Desi Arnaz and Lucille Ball Emmys
Desi Arnaz and Lucille Ball at the 1953 Emmys / Getty Images
1953: Turf Wars The fifth Emmys came as the struggle intensified between the Los Angeles chapter of the Academy of Television Arts and Sciences, which thought the awards should honor and promote television made in Hollywood, and members from the rest of the country, who wanted it to be a truly national award. The fighting between different regions would eventually lead to two different television academies, one in L.A. and one in New York — but in the early ’50s, the Emmys barely had the clout to support one academy, much less too.
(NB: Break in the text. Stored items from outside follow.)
(* ===== verification/Db.v ===== *)
(** The storage engine: src/engine/db.h and db.cc.

    A [DB] owns a memory table, a log writer, a block cache and the list of its
    table files; the files are a map from paths to contents ([db_fs]).  Opening,
    creating and removing files succeed; how far a write to the log gets is an
    argument of [Put] and [Delete].  The mutex makes each operation one step. *)
From S2P Require Import Prelude Coding WriteBatch Wal MemTable LruCache Bloom SSTable.

(** * Definitions *)

Abbreviation filesystem := (gmap bytes bytes).

Record Options := mkOptions {
  write_buffer_size : Z;
  db_path : bytes;
  max_sstable_count : Z;
  block_cache_size : Z;
}.

(** ** File names *)

Definition join_path (dir name : bytes) : bytes := dir ++ str "/" ++ name.

(** [strip dir p]: the name of [p] when it is an entry of the directory. *)
Fixpoint strip_prefix (pre p : bytes) : option bytes :=
  match pre, p with
  | [], _ => Some p
  | x :: pre, y :: p => if bool_decide (x = y) then strip_prefix pre p else None
  | _ :: _, [] => None
  end.

Definition entry_name (dir p : bytes) : option bytes :=
  name ← strip_prefix (dir ++ str "/") p;
  if bool_decide (x2f ∈ name ∨ name = []) then None else Some name.

(** [directory_iterator(dir)]: the paths of the entries of [dir], in the order
    of the map; the code sorts them. *)
Definition directory_entries (fs : filesystem) (dir : bytes) : list bytes :=
  filter (λ p, is_Some (entry_name dir p)) (map fst (map_to_list fs)).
Still, that one Academy decided to borrow a trick from its already-defunct San Francisco branch — which, before it disbanded, hosted its own local Emmys show. For the 5th annual Emmys in 1953, L.A. got a separate event with its own set of winners — which included Betty White and Liberace — while the bigger Emmy show would be open to the entire country. The solution satisfied everybody, and the national Emmy winners included shows produced in both L.A. (“I Love Lucy,” “Dragnet”) and New York (“Robert Montgomery Presents,” “Your Show of Shows”).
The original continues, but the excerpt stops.